I sneakily opened one eye to see what my husband was doing. He was flailing his arms to loud trance music as a yoga teacher in harem pants shouted: “Look through your third eye! See your dream! Now build your dream! Build it!”

It was at this point that my husband (the only man in the room) morphed into Bob the Builder, and mimed building a wall, brick by brick (apparently his third eye hadn’t worked, so he had to improvise). I closed my eyes, swayed and breathed... and thought to myself, we have come a long way.

And we had – to this beautiful Greek wellness retreat in the Peloponnese, above the historic town of Mystras – via fatigue, stress and a few sleepless nights. We know how to relax – with friends and a drink – but what if you need a reset? A mental detox? A body recharge? When your husband won’t entertain the idea of a mountain monastery retreat (too pious) or an Austrian health clinic (too austere)?

The answer, we discovered, was to head for Euphoria. Yes, it sounds a bit like a dodgy Ibizan foam party, but don’t be put off by that. This is a five-star spa retreat the size of a small medieval village. Built on a hill on the edge of a forest in a Unesco World Heritage Site, it is a place where you can do everything from yoga to water massage and fat busting.

I sold it to my husband on the promise that you can also laze around a pool, use a top-grade gym and eat and drink (alcohol permitted!) but what most appealed to me, apart from the glorious location, was the promise of making us both (mainly him) calmer, less stressed individuals. In short, we were going to learn to ease our troubled minds the ancient Greek way.

My husband is, it is fair to say, a reluctant meditator at the best of times. Ahead of this trip, his mind was troubled by everything from what to wear at a “sound meditation” (your gym kit) to whether we would be eating bone broth at the communal tables mentioned on the website (the food was delicious: modern Greek with plenty of carbs, served at separate tables on a wide terrace overlooking a valley with Sparta in the distance). And most of all, would it be – you know – woo-woo central?
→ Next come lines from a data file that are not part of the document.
(* ===== verification/BudgetLaws.v ===== *)
(** * What the resource budget guarantees

    The calls on a budget form a transition system; its states are the ones that
    acquisitions, failed or not, and releases in any order, repeated or not,
    lead to. *)

From Stdlib Require Import ZArith Lia Bool List String Ascii.
From stdpp Require Import base tactics list strings gmap fin_maps.
From S2P Require Import Prelude Codec Authority ResourceBudget.
Import Budget.

(** ** The transition system *)

Inductive call := Acquire (input : val) | Release (i : nat).

Definition step (this : ResourceBudget) (c : call) : ResourceBudget :=
  match c with
  | Acquire input => match acquire this input with Ok (next, _) => next | Err _ => this end
  | Release i => release this i
  end.

Inductive reachable (options : val) : ResourceBudget -> Prop :=
| reach_new b : newBudget options = Ok b -> reachable options b
| reach_step b c : reachable options b -> reachable options (step b c).

(** ** Sums over the reservations *)

Fixpoint total (f : reservation -> Z) (rs : list reservation) : Z :=
  match rs with [] => 0 | r :: rest => f r + total f rest end.

(** A reservation that has not been released, of a kind [p], weighed by [w]. *)
Definition held (p : reservation -> bool) (w : reservation -> Z) (r : reservation) : Z :=
  if negb (released r) && p r then w r else 0.

Definition everything (r : reservation) : bool := true.
Definition of_key (k : string) (r : reservation) : bool := String.eqb (r_key r) k.
Definition ordinary (r : reservation) : bool := negb (r_critical r).
Definition one (r : reservation) : Z := 1.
The Reluctant Meditator (RM) was particularly anxious about having to hold hands with strangers and chant around a fire. This was not helped when, on arrival, we found the programme for our four-day stay waiting in our room – beginning with the ominous “Fire Element Qi-Gong (Group Activity)”.

euphoria retreat
euphoria retreat

When you book, Euphoria asks you to fill in a questionnaire to establish what you are looking for. Do you want to achieve “Inner and Outer Glow”? Do you want to “Relax and Destress”? Maybe you are looking for a detox; an immunity reset programme; or “Signature Nutrigenomics or Advanced Weight Management (complete with blood tests)”? How scientifically state-of-the-art or mystical you go is up to you. RM definitely wanted to work on the shallow man-breathing which, as any meditator knows, is a stumbling block on the road to tranquillity, and I agreed to go along with whatever else they thought would help us.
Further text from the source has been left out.